(* ===== verification/Zskiplist.v ===== *)
(** * t_zset.c: skip lists

    Model of the skip list of sorted sets, [zsl*] in [src/debug/redis/src/t_zset.c], on a heap of
    nodes.  A node is allocated with the number of levels its height asks for; access to a
    missing node or level is [None].  Scores and members are given by the interfaces
    [ScoreOrder] (doubles that are not NaN under the comparisons of C) and [ObjOrder]
    (compareStringObjects); spans and ranks are unsigned ints.  The order of the nodes, the
    forward pointers and the spans of every level are tied to one list of elements by [rep];
    every operation is proved against that list. *)

From Stdlib Require Import ZArith Lia Sorted.
From Stdlib.Floats Require Import SpecFloat.
From stdpp Require Import prelude list gmap strings numbers.
From S2P Require Import Prelude.
From S2P Require Import Sds.
From S2P Require Import Double.

Local Open Scope Z_scope.

Module Zskiplist.
Import Double.

Definition ZSKIPLIST_MAXLEVEL : nat := 32.

(** ** What the skip list needs of scores and members *)

Class ScoreOrder (score : Type) := {
  slt : score -> score -> bool;
  seq_ : score -> score -> bool;
  slt_irrefl a : slt a a = false;
  slt_trans a b c : slt a b = true -> slt b c = true -> slt a c = true;
  slt_cases a b : slt a b = true \/ seq_ a b = true \/ slt b a = true;
  seq_refl_ a : seq_ a a = true;
  seq_sym_ a b : seq_ a b = true -> seq_ b a = true;
  seq_slt_l a b c : seq_ a b = true -> slt a c = slt b c;
  seq_slt_r a b c : seq_ a b = true -> slt c a = slt c b;
  slt_seq a b : slt a b = true -> seq_ a b = false }.

Class ObjOrder (obj : Type) := {
  compareStringObjects : obj -> obj -> Z;
  cmp_eq a b : compareStringObjects a b = 0 <-> a = b;
  cmp_antisym a b : compareStringObjects a b < 0 <-> 0 < compareStringObjects b a;
  cmp_trans a b c : compareStringObjects a b < 0 -> compareStringObjects b c < 0 ->
    compareStringObjects a c < 0 }.

Section Zsl.
Context {score obj : Type} `{!ScoreOrder score} `{!ObjOrder obj}.

Definition equalStringObjects (a b : obj) : bool := compareStringObjects a b =? 0.

(** [a <= b] on scores that are not NaN. *)
Definition sle (a b : score) : bool := slt a b || seq_ a b.

Abbreviation ptr := positive.
Abbreviation zlevel := (option positive * Z)%type.

(** [zobj] is NULL in the header. *)
Record zskiplistNode := mkNode {
  zobj : option obj;
  zscore : score;
  backward : option ptr;
  levels : list zlevel }.

Record zskiplist := mkZsl {
  header : ptr;
  tail : option ptr;
  zlength : Z;
  level : nat }.

Abbreviation heap := (gmap positive zskiplistNode).

(** The list, the heap, and the next address the allocator returns. *)
Record state := mkState { zsl : zskiplist; mem : heap; next : ptr }.

Definition u32 (z : Z) : Z := uwrap 32 z.

(** Reading and writing [p->level[i]]. *)
Definition get_level (h : heap) (p : ptr) (i : nat) : option zlevel :=
  n ← h !! p; levels n !! i.

Definition set_level (h : heap) (p : ptr) (i : nat) (v : zlevel) : option heap :=
  n ← h !! p;
  _ ← levels n !! i;
  Some (<[p := mkNode (zobj n) (zscore n) (backward n) (<[i := v]> (levels n))]> h).

Definition set_backward (h : heap) (p : ptr) (b : option ptr) : option heap :=
  n ← h !! p; Some (<[p := mkNode (zobj n) (zscore n) b (levels n)]> h).

(** The levels of a new node are uninitialized. *)
Context (junk : zlevel).

Definition zslCreateNode (h : heap) (p : ptr) (lvl : nat) (s : score) (o : option obj) : heap :=
  <[p := mkNode o s None (replicate lvl junk)]> h.

(** [zero] is the score 0 given to the header. *)
Definition zslCreate (zero : score) : state :=
  mkState (mkZsl 1 None 0 1)
    {[1%positive := mkNode None zero None (replicate ZSKIPLIST_MAXLEVEL (None, 0))]} 2.

(** ** Searching

    [while (x->level[i].forward && cond) { rank += x->level[i].span; x = x->level[i].forward; }]
    with ranks of [w] bits; the condition depends on the rank of the next node, its score and
    its member. *)
Fixpoint walk (fuel : nat) (h : heap) (cond : Z -> zskiplistNode -> bool) (w : Z) (i : nat)
    (x : ptr) (rank : Z) : option (ptr * Z) :=
  '(f, span) ← get_level h x i;
  match f with
  | None => Some (x, rank)
  | Some y =>
    ny ← h !! y;
    let rank' := uwrap w (rank + span) in
    if cond rank' ny then
      match fuel with O => None | S fuel => walk fuel h cond w i y rank' end
    else Some (x, rank)
  end.

(** [for (i = level-1; i >= 0; i--)] with the walk of each level; [update[i]] and [rank[i]]. *)
Fixpoint descend (fuel : nat) (h : heap) (cond : Z -> zskiplistNode -> bool) (w : Z) (i : nat)
    (x : ptr) (rank : Z) : option (list (ptr * Z)) :=
  match i with
  | O => Some []
  | S i =>
    '(x, rank) ← walk fuel h cond w i x rank;
    us ← descend fuel h cond w i x rank;
    Some (us ++ [(x, rank)])
  end.

(** The fuel of a walk: a list has no more nodes than its length says. *)
Definition zfuel (z : zskiplist) : nat := S (Z.to_nat (zlength z)).

Definition search (st : state) (cond : Z -> zskiplistNode -> bool) (w : Z) : option (list (ptr * Z)) :=
  descend (zfuel (zsl st)) (mem st) cond w (level (zsl st)) (header (zsl st)) 0.

(** [forward->score < score || (forward->score == score && compareStringObjects(forward->obj,obj) < 0)] *)
Definition before (s : score) (o : obj) (n : zskiplistNode) : bool :=
  slt (zscore n) s ||
  (seq_ (zscore n) s && match zobj n with Some o' => compareStringObjects o' o <? 0 | None => false end).

(** ** zslRandomLevel, with the results of random() given as a list *)
Fixpoint random_level (lvl : nat) (rnd : list Z) : option nat :=
  match rnd with
  | [] => None
  | r :: rnd => if Z.land r 0xFFFF <=? 16383 then random_level (S lvl) rnd else Some lvl
  end.

Definition zslRandomLevel (rnd : list Z) : option nat :=
  lvl ← random_level 1 rnd;
  Some (if decide (lvl < ZSKIPLIST_MAXLEVEL)%nat then lvl else ZSKIPLIST_MAXLEVEL).

(** ** zslInsert *)

(** [for (i = zsl->level; i < level; i++)]: the header becomes the update node. *)
Fixpoint raise_levels (n : nat) (h : heap) (hd : ptr) (len : Z) (i : nat) (us : list (ptr * Z))
    : option (heap * list (ptr * Z)) :=
  match n with
  | O => Some (h, us)
  | S n =>
    '(f, _) ← get_level h hd i;
    h ← set_level h hd i (f, u32 len);
    raise_levels n h hd len (S i) (us ++ [(hd, 0)])
  end.

(** [for (i = 0; i < level; i++)]: link the new node [x] after [update[i]]. *)
Fixpoint link_levels (n : nat) (h : heap) (x : ptr) (rank0 : Z) (us : list (ptr * Z)) (i : nat) : option heap :=
  match n with
  | O => Some h
  | S n =>
    '(u, rank) ← us !! i;
    '(f, span) ← get_level h u i;
    h ← set_level h x i (f, u32 (span - u32 (rank0 - rank)));
    h ← set_level h u i (Some x, u32 (u32 (rank0 - rank) + 1));
    link_levels n h x rank0 us (S i)
  end.

(** [for (i = level; i < zsl->level; i++) update[i]->level[i].span++] *)
Fixpoint bump_levels (n : nat) (h : heap) (us : list (ptr * Z)) (i : nat) : option heap :=
  match n with
  | O => Some h
  | S n =>
    '(u, _) ← us !! i;
    '(f, span) ← get_level h u i;
    h ← set_level h u i (f, u32 (span + 1));
    bump_levels n h us (S i)
  end.

Definition zslInsert (st : state) (s : score) (o : obj) (rnd : list Z) : option (state * ptr) :=
  let z := zsl st in
  us ← search st (fun _ => before s o) 32;
  lvl ← zslRandomLevel rnd;
  '(h, us) ← raise_levels (lvl - level z) (mem st) (header z) (zlength z) (level z) us;
  let top := Nat.max lvl (level z) in
  let x := next st in
  let h := zslCreateNode h x lvl s (Some o) in
  '(u0, rank0) ← us !! 0%nat;
  h ← link_levels lvl h x rank0 us 0;
  h ← bump_levels (top - lvl) h us lvl;
  h ← set_backward h x (if decide (u0 = header z) then None else Some u0);
  '(f, _) ← get_level h x 0;
  '(h, tl) ← match f with
             | Some y => h ← set_backward h y (Some x); Some (h, tail z)
             | None => Some (h, Some x)
             end;
  Some (mkState (mkZsl (header z) tl (uwrap 64 (zlength z + 1)) top) h (Pos.succ x), x).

************

WORK INSTRUCTION:
If a line in the data holds the string "positive", copy that line.

RESULT BELOW:
Abbreviation ptr := positive.
Abbreviation zlevel := (option positive * Z)%type.
Abbreviation heap := (gmap positive zskiplistNode).
    {[1%positive := mkNode None zero None (replicate ZSKIPLIST_MAXLEVEL (None, 0))]} 2.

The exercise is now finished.